***** Extracted records

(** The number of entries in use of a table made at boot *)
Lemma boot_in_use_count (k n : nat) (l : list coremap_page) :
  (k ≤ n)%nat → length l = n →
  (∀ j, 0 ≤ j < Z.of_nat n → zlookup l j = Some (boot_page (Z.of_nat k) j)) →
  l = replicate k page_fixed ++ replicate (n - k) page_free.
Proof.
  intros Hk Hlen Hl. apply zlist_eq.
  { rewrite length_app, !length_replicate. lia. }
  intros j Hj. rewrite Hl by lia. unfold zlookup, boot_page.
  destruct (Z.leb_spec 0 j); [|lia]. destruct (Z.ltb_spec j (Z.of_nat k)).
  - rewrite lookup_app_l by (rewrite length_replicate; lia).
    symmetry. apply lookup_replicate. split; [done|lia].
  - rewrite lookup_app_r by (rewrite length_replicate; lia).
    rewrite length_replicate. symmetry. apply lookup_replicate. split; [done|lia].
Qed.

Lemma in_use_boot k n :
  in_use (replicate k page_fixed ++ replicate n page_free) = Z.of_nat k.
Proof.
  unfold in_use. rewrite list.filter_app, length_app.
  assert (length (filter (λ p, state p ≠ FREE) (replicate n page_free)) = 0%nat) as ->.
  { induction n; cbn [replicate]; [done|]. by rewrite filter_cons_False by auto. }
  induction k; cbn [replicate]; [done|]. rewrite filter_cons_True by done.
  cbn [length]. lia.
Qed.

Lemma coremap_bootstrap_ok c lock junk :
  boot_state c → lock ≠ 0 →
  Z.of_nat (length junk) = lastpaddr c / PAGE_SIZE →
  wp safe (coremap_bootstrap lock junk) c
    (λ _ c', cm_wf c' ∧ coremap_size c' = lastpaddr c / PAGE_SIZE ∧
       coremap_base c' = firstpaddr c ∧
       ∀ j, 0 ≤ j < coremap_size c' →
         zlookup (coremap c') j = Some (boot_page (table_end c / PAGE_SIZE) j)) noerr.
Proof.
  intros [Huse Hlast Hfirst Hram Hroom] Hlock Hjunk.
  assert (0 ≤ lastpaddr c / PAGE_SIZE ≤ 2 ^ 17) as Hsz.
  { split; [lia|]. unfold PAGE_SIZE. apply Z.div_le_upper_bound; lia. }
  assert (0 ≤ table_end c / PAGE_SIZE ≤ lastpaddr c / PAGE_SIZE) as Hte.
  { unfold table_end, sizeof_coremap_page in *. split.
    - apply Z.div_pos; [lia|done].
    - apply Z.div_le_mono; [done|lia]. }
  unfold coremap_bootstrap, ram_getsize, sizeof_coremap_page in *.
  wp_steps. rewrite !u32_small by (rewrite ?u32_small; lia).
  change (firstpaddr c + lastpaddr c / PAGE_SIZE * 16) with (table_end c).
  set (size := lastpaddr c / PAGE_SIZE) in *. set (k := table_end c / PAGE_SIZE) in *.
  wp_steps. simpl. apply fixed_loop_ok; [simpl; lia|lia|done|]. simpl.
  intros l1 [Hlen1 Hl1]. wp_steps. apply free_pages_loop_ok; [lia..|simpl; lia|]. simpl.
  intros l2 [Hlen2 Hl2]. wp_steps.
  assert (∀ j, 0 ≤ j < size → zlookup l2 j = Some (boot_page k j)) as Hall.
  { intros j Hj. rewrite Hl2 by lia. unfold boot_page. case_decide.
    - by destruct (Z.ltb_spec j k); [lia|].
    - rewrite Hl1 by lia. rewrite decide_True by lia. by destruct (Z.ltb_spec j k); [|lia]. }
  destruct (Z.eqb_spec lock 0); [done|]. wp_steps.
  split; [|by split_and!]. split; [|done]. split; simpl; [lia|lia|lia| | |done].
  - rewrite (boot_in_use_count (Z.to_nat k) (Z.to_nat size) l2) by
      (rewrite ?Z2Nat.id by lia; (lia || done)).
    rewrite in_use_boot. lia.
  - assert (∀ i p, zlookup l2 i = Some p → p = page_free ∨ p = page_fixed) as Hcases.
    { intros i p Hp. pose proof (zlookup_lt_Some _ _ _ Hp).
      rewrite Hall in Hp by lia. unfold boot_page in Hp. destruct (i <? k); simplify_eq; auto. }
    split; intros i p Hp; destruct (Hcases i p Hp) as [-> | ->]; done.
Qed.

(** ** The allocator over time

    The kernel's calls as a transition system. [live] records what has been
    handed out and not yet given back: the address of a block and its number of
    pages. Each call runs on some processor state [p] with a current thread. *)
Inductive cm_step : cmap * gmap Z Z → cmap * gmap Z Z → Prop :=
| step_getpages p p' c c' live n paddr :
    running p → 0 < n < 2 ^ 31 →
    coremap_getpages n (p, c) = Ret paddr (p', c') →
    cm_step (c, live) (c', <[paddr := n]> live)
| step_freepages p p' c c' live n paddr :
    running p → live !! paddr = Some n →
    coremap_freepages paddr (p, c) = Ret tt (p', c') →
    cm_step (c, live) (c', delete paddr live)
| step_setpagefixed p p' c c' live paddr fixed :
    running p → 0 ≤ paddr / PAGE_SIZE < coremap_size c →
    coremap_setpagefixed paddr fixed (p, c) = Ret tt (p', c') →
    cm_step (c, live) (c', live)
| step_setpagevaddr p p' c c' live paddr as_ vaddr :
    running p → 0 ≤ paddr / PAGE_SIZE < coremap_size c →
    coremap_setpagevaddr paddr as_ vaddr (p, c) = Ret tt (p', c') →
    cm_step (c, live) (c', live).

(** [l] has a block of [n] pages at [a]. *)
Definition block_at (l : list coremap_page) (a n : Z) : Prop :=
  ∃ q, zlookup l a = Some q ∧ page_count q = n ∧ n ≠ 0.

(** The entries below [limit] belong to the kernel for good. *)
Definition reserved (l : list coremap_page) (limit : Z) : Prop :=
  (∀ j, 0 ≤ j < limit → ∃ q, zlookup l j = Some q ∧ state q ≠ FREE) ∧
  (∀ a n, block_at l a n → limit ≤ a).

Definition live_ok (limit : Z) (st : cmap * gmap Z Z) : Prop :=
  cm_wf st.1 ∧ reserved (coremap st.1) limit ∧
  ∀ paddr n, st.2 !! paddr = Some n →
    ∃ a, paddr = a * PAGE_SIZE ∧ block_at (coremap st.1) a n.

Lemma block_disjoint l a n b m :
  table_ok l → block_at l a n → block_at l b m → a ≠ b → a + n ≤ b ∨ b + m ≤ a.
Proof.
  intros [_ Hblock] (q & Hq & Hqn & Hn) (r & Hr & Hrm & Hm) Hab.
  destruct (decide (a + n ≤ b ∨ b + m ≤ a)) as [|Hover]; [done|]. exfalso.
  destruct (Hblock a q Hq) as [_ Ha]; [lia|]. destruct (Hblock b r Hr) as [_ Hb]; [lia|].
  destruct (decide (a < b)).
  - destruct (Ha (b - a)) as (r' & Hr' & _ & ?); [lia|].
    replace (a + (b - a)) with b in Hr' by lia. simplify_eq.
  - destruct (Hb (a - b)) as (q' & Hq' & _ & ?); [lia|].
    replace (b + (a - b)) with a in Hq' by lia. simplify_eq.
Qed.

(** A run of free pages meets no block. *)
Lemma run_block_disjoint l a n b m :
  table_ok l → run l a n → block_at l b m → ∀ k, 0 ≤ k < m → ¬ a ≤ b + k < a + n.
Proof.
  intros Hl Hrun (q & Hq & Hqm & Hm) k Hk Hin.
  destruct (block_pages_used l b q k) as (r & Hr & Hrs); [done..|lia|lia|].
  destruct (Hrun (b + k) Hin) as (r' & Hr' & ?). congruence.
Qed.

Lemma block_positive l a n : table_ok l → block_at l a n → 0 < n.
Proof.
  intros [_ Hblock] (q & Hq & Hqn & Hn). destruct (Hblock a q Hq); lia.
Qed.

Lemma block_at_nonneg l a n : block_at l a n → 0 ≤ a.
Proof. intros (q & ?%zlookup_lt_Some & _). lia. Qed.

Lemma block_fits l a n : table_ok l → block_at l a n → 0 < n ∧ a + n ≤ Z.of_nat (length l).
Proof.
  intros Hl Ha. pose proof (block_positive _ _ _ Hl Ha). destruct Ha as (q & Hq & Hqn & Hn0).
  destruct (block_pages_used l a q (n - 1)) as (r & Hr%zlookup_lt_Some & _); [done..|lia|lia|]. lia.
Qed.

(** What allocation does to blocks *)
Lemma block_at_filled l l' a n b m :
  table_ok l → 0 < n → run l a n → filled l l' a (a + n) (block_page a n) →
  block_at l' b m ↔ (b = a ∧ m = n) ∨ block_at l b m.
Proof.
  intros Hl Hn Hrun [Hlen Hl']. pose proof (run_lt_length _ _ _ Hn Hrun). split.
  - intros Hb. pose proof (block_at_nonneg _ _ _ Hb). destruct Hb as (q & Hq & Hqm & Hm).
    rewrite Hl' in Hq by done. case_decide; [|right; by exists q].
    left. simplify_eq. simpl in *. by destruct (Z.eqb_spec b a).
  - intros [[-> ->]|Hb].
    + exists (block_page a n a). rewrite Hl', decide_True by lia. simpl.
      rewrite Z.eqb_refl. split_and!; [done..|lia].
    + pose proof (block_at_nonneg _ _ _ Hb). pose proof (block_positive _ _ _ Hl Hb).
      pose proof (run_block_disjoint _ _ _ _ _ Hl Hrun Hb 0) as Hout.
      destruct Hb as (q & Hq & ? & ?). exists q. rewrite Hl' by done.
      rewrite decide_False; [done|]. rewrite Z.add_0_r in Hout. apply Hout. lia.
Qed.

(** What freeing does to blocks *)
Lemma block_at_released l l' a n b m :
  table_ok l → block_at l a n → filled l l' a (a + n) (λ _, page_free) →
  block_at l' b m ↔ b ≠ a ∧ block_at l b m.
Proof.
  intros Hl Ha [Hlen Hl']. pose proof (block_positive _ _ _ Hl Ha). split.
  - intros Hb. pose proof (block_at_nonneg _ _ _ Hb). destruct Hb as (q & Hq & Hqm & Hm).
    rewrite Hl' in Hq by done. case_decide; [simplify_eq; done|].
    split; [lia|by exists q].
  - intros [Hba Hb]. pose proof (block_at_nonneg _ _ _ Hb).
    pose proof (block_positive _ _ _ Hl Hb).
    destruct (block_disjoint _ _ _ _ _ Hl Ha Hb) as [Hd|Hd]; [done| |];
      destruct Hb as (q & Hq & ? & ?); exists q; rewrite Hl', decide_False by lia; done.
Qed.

**********
***** Extracted records

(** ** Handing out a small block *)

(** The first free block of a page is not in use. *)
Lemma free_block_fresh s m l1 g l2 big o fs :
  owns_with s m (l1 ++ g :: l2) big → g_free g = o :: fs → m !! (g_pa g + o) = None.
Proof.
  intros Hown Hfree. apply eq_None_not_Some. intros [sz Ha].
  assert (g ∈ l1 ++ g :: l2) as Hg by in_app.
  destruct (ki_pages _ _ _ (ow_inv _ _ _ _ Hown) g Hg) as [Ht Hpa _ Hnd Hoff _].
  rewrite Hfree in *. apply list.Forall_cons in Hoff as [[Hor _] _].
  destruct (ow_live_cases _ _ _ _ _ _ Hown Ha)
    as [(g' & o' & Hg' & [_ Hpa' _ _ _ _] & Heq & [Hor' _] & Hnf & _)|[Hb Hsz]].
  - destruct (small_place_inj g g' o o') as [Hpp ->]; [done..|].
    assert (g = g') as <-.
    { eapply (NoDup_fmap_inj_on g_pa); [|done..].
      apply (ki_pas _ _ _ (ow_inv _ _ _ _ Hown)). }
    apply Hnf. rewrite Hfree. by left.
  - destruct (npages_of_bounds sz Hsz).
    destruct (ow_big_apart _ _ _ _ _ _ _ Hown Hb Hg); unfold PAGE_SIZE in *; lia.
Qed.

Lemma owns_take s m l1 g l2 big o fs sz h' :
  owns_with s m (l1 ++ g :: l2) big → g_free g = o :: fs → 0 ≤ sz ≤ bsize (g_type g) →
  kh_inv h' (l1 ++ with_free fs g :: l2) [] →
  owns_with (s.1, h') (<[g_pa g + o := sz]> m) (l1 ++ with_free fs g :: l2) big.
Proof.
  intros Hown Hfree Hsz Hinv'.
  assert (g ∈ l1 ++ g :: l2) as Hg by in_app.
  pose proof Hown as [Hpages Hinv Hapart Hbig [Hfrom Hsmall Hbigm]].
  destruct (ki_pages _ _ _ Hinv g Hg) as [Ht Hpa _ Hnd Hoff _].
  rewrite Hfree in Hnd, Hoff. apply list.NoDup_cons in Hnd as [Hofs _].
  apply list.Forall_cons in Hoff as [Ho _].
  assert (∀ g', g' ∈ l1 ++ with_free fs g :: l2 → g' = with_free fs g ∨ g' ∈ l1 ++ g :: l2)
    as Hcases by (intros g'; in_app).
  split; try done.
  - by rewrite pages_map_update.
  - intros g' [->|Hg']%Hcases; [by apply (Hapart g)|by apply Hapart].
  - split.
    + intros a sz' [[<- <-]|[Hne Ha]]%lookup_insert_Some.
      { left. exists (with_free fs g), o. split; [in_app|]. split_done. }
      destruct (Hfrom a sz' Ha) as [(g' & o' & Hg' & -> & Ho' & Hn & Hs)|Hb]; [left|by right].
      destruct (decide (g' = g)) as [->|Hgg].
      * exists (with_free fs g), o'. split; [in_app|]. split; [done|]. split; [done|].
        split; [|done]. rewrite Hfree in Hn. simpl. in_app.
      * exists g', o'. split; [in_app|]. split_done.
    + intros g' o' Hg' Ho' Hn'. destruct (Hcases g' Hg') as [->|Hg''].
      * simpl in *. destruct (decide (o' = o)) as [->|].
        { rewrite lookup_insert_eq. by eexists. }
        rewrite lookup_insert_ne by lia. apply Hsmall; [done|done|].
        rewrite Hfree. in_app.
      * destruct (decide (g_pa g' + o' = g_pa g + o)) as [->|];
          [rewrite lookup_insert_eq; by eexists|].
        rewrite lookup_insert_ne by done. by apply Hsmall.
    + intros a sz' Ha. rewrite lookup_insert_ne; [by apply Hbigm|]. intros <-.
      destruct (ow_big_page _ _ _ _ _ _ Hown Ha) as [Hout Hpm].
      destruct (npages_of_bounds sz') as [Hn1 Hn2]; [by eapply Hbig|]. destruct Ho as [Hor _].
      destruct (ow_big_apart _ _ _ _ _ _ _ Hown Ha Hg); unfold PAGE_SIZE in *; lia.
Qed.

**********

### Exercise requirements:
Scan the material line by line and report each one that contains "Hoff".

### The answer:
  destruct (ki_pages _ _ _ (ow_inv _ _ _ _ Hown) g Hg) as [Ht Hpa _ Hnd Hoff _].
  rewrite Hfree in *. apply list.Forall_cons in Hoff as [[Hor _] _].
  destruct (ki_pages _ _ _ Hinv g Hg) as [Ht Hpa _ Hnd Hoff _].
  rewrite Hfree in Hnd, Hoff. apply list.NoDup_cons in Hnd as [Hofs _].
  apply list.Forall_cons in Hoff as [Ho _].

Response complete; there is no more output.